- [TO DO]
From the records below, transcribe exactly the lines that begin at the line with "an abstract world, their" and end at the line with "with scripted faults", both included.

======== THE DATA ========

(* ===== verification/Prelude.v ===== *)
(** * A verified model of the matching engine

    The repository is a limit-order matching engine in C++ with a durable
    journal and a TCP gateway.  Its parts, from the inside out:

    - the order book ([OrderBook], src/order_book.cpp): two ordered maps from
      prices to FIFO queues, an index from order ids to list iterators, the
      history of ids and two counters;
    - the journal codec (src/journal.cpp): framed, checksummed records;
    - journal storage (src/journal_storage.cpp): files, fsync, scan and repair;
    - the durable engine (src/durable_engine.cpp): writes a command to the
      journal, then applies it to the book; recovers by replay;
    - the wire protocol (src/wire_protocol.cpp): client and server frames and
      the stream parser of a connection;
    - the gateway (src/gateway_types.cpp, src/gateway_server.cpp, src/connection.hpp,
      bounded_queue.hpp) and the exchange server (src/exchange_server.cpp):
      sockets, threads, queues and limits around the engine.

    ** What models what

    - [Prelude]: machine integers, the outcome of a call on a mutable object
      (returned, threw, crashed), tactics and hint databases.
    - [StdMap]: [std::map] with a comparator as a sorted association list.
    - [Types]: types.hpp, order.hpp, trade.hpp and the result types of
      order_book.hpp.
    - [OrderBook]: every member function of [OrderBook] and [OrderBook::Impl].
      The state is the record [Impl] with the source's members.  A node of
      [std::list] has an address, so that the iterators in the locators are
      modelled and a dangling one is undefined behaviour; [next_node] is the
      allocator.  Asserts and [std::terminate] are crashes, every allocation of
      [submit] outside the asserts can throw ([AllocSite]), the cleanup handlers are
      modelled.
      The matching loop has the fuel [match_fuel], the number of orders on the
      side plus one: every iteration but the last removes an order, and
      [match_orders_spec] shows that it is enough.
    - [OrderBookInv]: the representation invariant [Inv] and what it gives.
    - [Matching]: the specification of matching as a [sweep] over the queue of
      live orders, and that the dry run and the loop compute it.
    - [OrderBookOps]: what [insert_resting_order], [submit] and [cancel] do on
      every branch, and that they keep [Inv]; the step relation [book_step] and
      [reachable] books.
    - [OrderBookProps]: the properties of the book (C1, C2, C6, C9, C19, C32, C33,
      C35, C37, C38): functional behaviour of submit and cancel, price-time priority,
      conservation of quantity, limit prices, no crash and termination for every
      input and every allocation failure, agreement of dry run and execution,
      exactness of the index, of the aggregates and of market data, single use
      of ids, consecutive trade ids, what an allocation failure leaves.
    - [ReferenceBook], [Differential]: the oracle of the differential tests
      (tests/reference_order_book.hpp) and the theorem that the book and the
      oracle agree on every trace (C7).
    - [Workload]: benchmarks/workload.hpp and benchmarks/profile_workload.cpp,
      clients of the book that abort when a command is not carried out: they never
      do (C34), and the profiling program prints the numbers that
      docs/performance_baseline.md reports ([profile_output]).
    - [Bytes]: byte sequences, slices and big-endian numbers.
    - [Journal], [JournalProps]: the journal codec; decoding is memory safe,
      accepts exactly the encodings, tells cut frames from damaged ones and
      detects every single-byte corruption (C20, C24).
    - [Posix], [MemoryFs]: the system calls of journal storage as a class over
      an abstract world, their documented behaviour as laws (partial writes,
      interruptions, failures, what a crash can leave), and an in-memory instance
      with scripted faults that satisfies the laws.
    - [JournalStorage]: every function of src/journal_storage.cpp, with the
      fault-injection state of the tests.  Loops that retry on [EINTR] have as
      fuel the bytes still to be moved plus the interruptions that can still
      occur; the scan has the size of the file.  [write_loop_spec],
      [pread_loop_spec] and [scan_loop_spec] show that this is enough.
    - [JournalFile]: which files are journals of which commands, what a scan
      finds in any file, what an incomplete frame is, what is left of a partial append.
    - [JournalStorageProps]: scanning is exact, creation is exclusive and
      durable, reopening and repair keep exactly the complete records, an append
      is durable or fail-stop (C22, C23, C36).
    - [DurableEngine], [DurableEngineProps]: src/durable_engine.cpp.  A healthy
      engine's book is the result of the commands in its journal; recovery
      restores exactly them; through kills, power losses and faults nothing
      acknowledged is lost (C5, C10, C11).  The life of an engine is the step
      relation [sys_step]; [sys_inv] is its invariant.  [JournalDescriptors]: on
      every path of creation and recovery the descriptors that were opened are
      closed, but for the writer's (C31).
    - [Wire], [WireCodec], [WireProps]: the wire codecs.  [WireCodec] proves the
      frame theorems once against the class [MessageCodec], of which the client
      and the server messages are instances; memory safety, round trips, the
      meaning of [TruncatedInput], the correspondence of codes (C25, C26).
    - [WireParser]: [ClientStreamParser] refines a specification of the whole
      stream, whatever the chunks, in bounded memory (C21).  The loops
      have as fuel the number of bytes they can still consume plus one.
    - [Threads]: the code of a thread as a tree of events, its accesses to
      shared objects and its system calls; loops have no fuel, the step relation
      unfolds them.  [WP] is a logic for one thread among others that share an
      invariant, [halts] its counterpart for termination, and [ST] the variant for
      code that ends only when the others have stopped.
    - [BoundedQueue], [GatewayTypes], [Connection]: bounded_queue.hpp (module
      [BQ]), gateway_types.hpp and .cpp (module [Limiter]: the limiter and its
      reservations) and connection.hpp (module [Output]).
    - [Gateway]: every function of src/gateway_server.cpp, over the record [Impl]
      of the members that the gateway thread owns.  The events [SharedE] are what
      the threads share (flags, eventfd, limiter, queues), [GatewayE] adds
      the system calls.
    - [Exchange]: every function of src/exchange_server.cpp; the worker is a
      program over [WorkerE], which also has the points where it can see an
      exception.
    - [Pipeline]: the semantics: what each event does, and [server_step], one
      event of one of the three threads (the gateway, the worker, a thread that
      calls [request_stop]) of a running server.  Each thread's state keeps an
      account of what it did, on which nothing depends; [server_ok] says which
      events are allowed.
    - [PipelineInv]: the invariant [linked] between the threads, and that every
      access keeps it.  [WorkerLoop]: the worker's loop, and what it has answered
      and made durable at each moment.  [GatewayInv], [GatewayMoves],
      [GatewayLoop]: the gateway's members against what was received from and
      sent to each client, for every function of the gateway.  [ExchangeInv]:
      both together for a running server.  [ExchangeStart]: [create], and
      [launched] servers.  [WorkerTermination]: the worker returns.
      [GatewayTermination]: then the gateway finishes its turn, empties the response
      queue and returns.
      [Scenario]: a deterministic environment and scheduler that computes
      executions of a server.
    - [ExchangeProps]: the properties of the server (C3, C4, C8, C12, C14-C16,
      C27, C28): refinement of a sequential exchange, safety of every interleaving,
      order of responses per connection, no lost wakeup, graceful shutdown,
      termination of the worker and of [run], error paths of the start, bounded resources.
      They assume [histogram_fits] (no batch is larger than the request queue, whose
      capacity plus one does not wrap around), which the code does not check
      (C39, [histogram_overflow], is a run that needs it), and where they say
      so that no exception hits while a batch is collected (C40, [request_dropped]).
    - [GatewayProgress]: all connections are served on one thread; draining and
      the service of the ready clients return, whatever the clients send and the
      worker does in the meantime (C17), because the requests that are admitted and
      not yet drained are bounded and a parser keeps a bounded number of bytes.
    - [ResponseTyping]: what was admitted is in the ranges of its types, and
      every published response has an encoding that decodes to it (C18).
    - [GatewayDescriptors]: from [create] over [run] to the destructor, the sockets
      that are open are exactly those of the members (C29).
    - [TestAccess]: the four *_test_access.hpp headers: hooks, the flags that let
      the threads skip them, fault injection and observers; the statistics that
      the observers show are exact (C30).
    - [Handles]: the classes that own and can be moved, [FileDescriptor],
      [GatewayServer] and [ExchangeServer]; every descriptor has one owner.
    - [Restart]: the life of a machine on which servers run, crash and are
      started again on the same journal: what clients were told stays true (C13).

    ** What is not modelled

    Allocation failures outside [OrderBook::submit], the preparation of a batch
    and the application and replay of commands, and those of the hash set in
    [invariants_hold], which [submit] and [cancel] evaluate in an [assert] of debug
    builds; the reservation of capacity;
    the hash functions: they have no effect on values.  Sizes of byte sequences
    are [nat].  Of the threads: the C++ memory model (an access is one step and
    steps interleave, which the mutexes and the acquire and release orders of
    the flags justify for this code), how a condition variable wakes a waiter
    ([wait_pop] returns when its predicate holds), fairness of the scheduler,
    allocation failures on the gateway thread, and that the gateway gets to see a
    request to stop: it need not, as long as clients keep connecting, since
    [accept_connections] ends only when no client is waiting, and [drain_wakeup]
    only when nobody has written to the eventfd.  A test hook
    is only whether it throws; what else it does is not modelled, and the one of
    the gateway thread is taken to return.  The gateway's response hook is modelled, but the theorems are
    about servers that [ExchangeServer::create] makes, which have none.
    Of the benchmarks, the drivers for Google Benchmark and the TCP load
    generator (order_book_benchmark.cpp, durable_engine_benchmark.cpp,
    network_exchange_benchmark.cpp) are not modelled: what they produce are
    timings. *)
From stdpp Require Export base list sorting sets gmap fin_maps.
From Stdlib Require Export ZArith Lia.
Lemma submit_residual_range b o :
  Inv b -> wf_order o -> 0 <= submit_residual b o <= nlo_quantity o.
Proof.
  intros HI (_ & _ & _ & Hq). unfold submit_residual, submit_fills.
  pose proof (filled_range (fun k => crosses (match_ref o) k (nlo_limit_price o)) (nlo_quantity o) _
    (levels_ok_positive _ _ (Inv_levels (match_ref o) b HI))). u64.
Qed.

Lemma submit_plan b o :
  Inv b -> wf_order o ->
  (if nlo_side o =? Buy
   then preview_match (asks b) (nlo_limit_price o) (nlo_quantity o) ask_crosses
   else preview_match (bids b) (nlo_limit_price o) (nlo_quantity o) bid_crosses) =
  mkMatchPlan (submit_residual b o) (Z.of_nat (length (submit_fills b o))).
Proof.
  intros HI (_ & _ & _ & Hq). unfold submit_residual, submit_fills, match_ref.
  destruct (nlo_side o =? Buy).
  - apply (preview_match_spec AskLevels); done.
  - apply (preview_match_spec BidLevels); done.
Qed.

Lemma overflow_side o b q :
  (if nlo_side o =? Buy
   then resting_overflows BidLevels b (nlo_limit_price o) q
   else resting_overflows AskLevels b (nlo_limit_price o) q) =
  resting_overflows (opposite (match_ref o)) b (nlo_limit_price o) q.
Proof. unfold match_ref. by destruct (nlo_side o =? Buy). Qed.

Lemma rejection_None b o : Inv b -> wf_order o -> rejection b o = None -> accept b o.
Proof.
  intros HI Hwf. pose proof (submit_residual_range b o HI Hwf) as Hr.
  destruct Hwf as (Hw1 & Hw2 & Hw3 & Hw4). unfold rejection.
  destruct (Z.eqb_spec (nlo_id o) 0); [done|].
  destruct (negb _) eqn:Es; [done|]. apply negb_false_iff in Es.
  destruct (Z.eqb_spec (nlo_limit_price o) 0); [done|].
  destruct (Z.eqb_spec (nlo_quantity o) 0); [done|].
  case_bool_decide; [done|]. case_bool_decide; [|done]. simpl.
  intros Hd. split; try done; try u64.
  - unfold match_ref. destruct (nlo_side o =? Buy) eqn:E; reflect; simpl in *; reflect; done.
  - intros Hp Hz. by rewrite Hz, (proj2 (Z.ltb_lt _ _) Hp) in Hd.
  - intros Hp. rewrite resting_overflows_spec by (done || u64).
    rewrite (proj2 (Z.ltb_lt 0 _)) in Hd by done. simpl in Hd.
    destruct (next_arrival_sequence b =? 0); [done|]. by destruct (U64_MAX <? _).
Qed.

Lemma submit_spec fault b o :
  Inv b -> wf_order o ->
  match rejection b o with
  | Some r => submit fault b o = Returned b (rejected r)
  | None =>
    accept b o /\
    if alloc_before_match fault then submit fault b o = Threw b
    else if (0 <? submit_residual b o) && alloc_while_resting fault
    then exists b', submit fault b o = Threw b' /\ Inv b' /\ matched b o b' /\ not_rested b o b'
    else exists b',
      submit fault b o = Returned b' (accepted_result b o) /\
      Inv b' /\ matched b o b' /\ rested b o b'
  end.
Proof.
  intros HI Hwf. pose proof (rejection_None b o HI Hwf) as Hacc. revert Hacc.
  pose proof (submit_residual_range b o HI Hwf) as Hr.
  unfold rejection, submit. rewrite submit_plan by done. cbn [mp_remaining_quantity mp_trade_count].
  rewrite overflow_side, resting_overflows_spec by (destruct Hwf as (_&_&_&?); done || u64).
  destruct (Z.eqb_spec (nlo_id o) 0); [done|]. unfold is_valid_side.
  destruct (negb ((nlo_side o =? Buy) || _)); [done|].
  destruct (Z.eqb_spec (nlo_limit_price o) 0); [done|].
  destruct (Z.eqb_spec (nlo_quantity o) 0); [done|].
  case_bool_decide; [done|].
  destruct (can_issue_trade_ids b (Z.of_nat (length (submit_fills b o)))) eqn:Eids.
  2:{ rewrite bool_decide_false; [done|]. rewrite <- can_issue_trade_ids_spec by apply HI.
      by rewrite Eids. }
  rewrite bool_decide_true by (by apply can_issue_trade_ids_spec; [apply HI|]). simpl.
  destruct ((0 <? submit_residual b o) && (next_arrival_sequence b =? 0)); [done|].
  destruct ((0 <? submit_residual b o) && (U64_MAX <? _)); [done|].
  intros Ha. specialize (Ha eq_refl). split; [done|].
  pose proof (submit_execute_spec fault b o HI Hwf Ha) as He. simpl in He.
  destruct (alloc_before_match fault); [by rewrite He|].
  destruct ((0 <? submit_residual b o) && alloc_while_resting fault).
  - destruct He as (b' & -> & ?). by exists b'.
  - destruct He as (b' & -> & HI' & ?). exists b'. split; [|done]. simpl.
    rewrite Inv_invariants_hold by done. simpl. f_equal. unfold accepted_result.
    rewrite sub64_small by (destruct Hwf as (_&_&_&?); u64). f_equal. unfold submit_residual. lia.
Qed.

(** ** [cancel] *)

Lemma list_erase_split l1 n l2 :
  node_addr n ∉ (node_addr <$> l1) -> list_erase (node_addr n) (l1 ++ n :: l2) = Some (l1 ++ l2).
Proof.
  induction l1 as [|m l1 IH]; simpl.
  - intros _. by rewrite Z.eqb_refl.
  - rewrite not_elem_of_cons. intros [Hne Hn].
    rewrite (proj2 (Z.eqb_neq _ _)) by done. by rewrite IH.
Qed.
Lemma active_index_exact_witness :
  active_order_count sample_book = 5 /\
  active_orders sample_book !! 3 = Some (mkOrderLocator Sell 101 2).
Proof.
  destruct (active_index_exact sample_book sample_book_reachable) as (_ & H & ->).
  split; [vm_compute; reflexivity|].
  apply (H (mkListNode 2 (mkRestingOrder 3 Sell 101 7 7 3))).
  apply (list_elem_of_lookup_2 _ 2). vm_compute. reflexivity.
Defined.

Lemma order_id_single_use_witness :
  exists reason,
    submit None (after (submit None sample_book sample_taker)) (mkNewLimitOrder 8 Sell 1 1)
      = Returned (after (submit None sample_book sample_taker)) (rejected reason).
Proof.
  apply (order_id_single_use sample_book sample_taker
    (after (submit None sample_book sample_taker)) (result_of (submit None sample_book sample_taker))
    (after (submit None sample_book sample_taker)) None _ sample_book_reachable sample_taker_wf).
  - decide_now.
  - vm_compute. reflexivity.
  - vm_compute. reflexivity.
  - constructor.
  - reflexivity.
Defined.

Lemma trade_ids_consecutive_witness :
  exists b ts, run_commands sample_commands new_book = Some (b, ts) /\
    trade_id <$> ts = seqZ 1 (Z.of_nat (length ts)).
Proof. exact (trade_ids_consecutive sample_commands sample_commands_wf). Defined.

========

- [SOLUTION]
      an abstract world, their documented behaviour as laws (partial writes,
      interruptions, failures, what a crash can leave), and an in-memory instance
      with scripted faults that satisfies the laws.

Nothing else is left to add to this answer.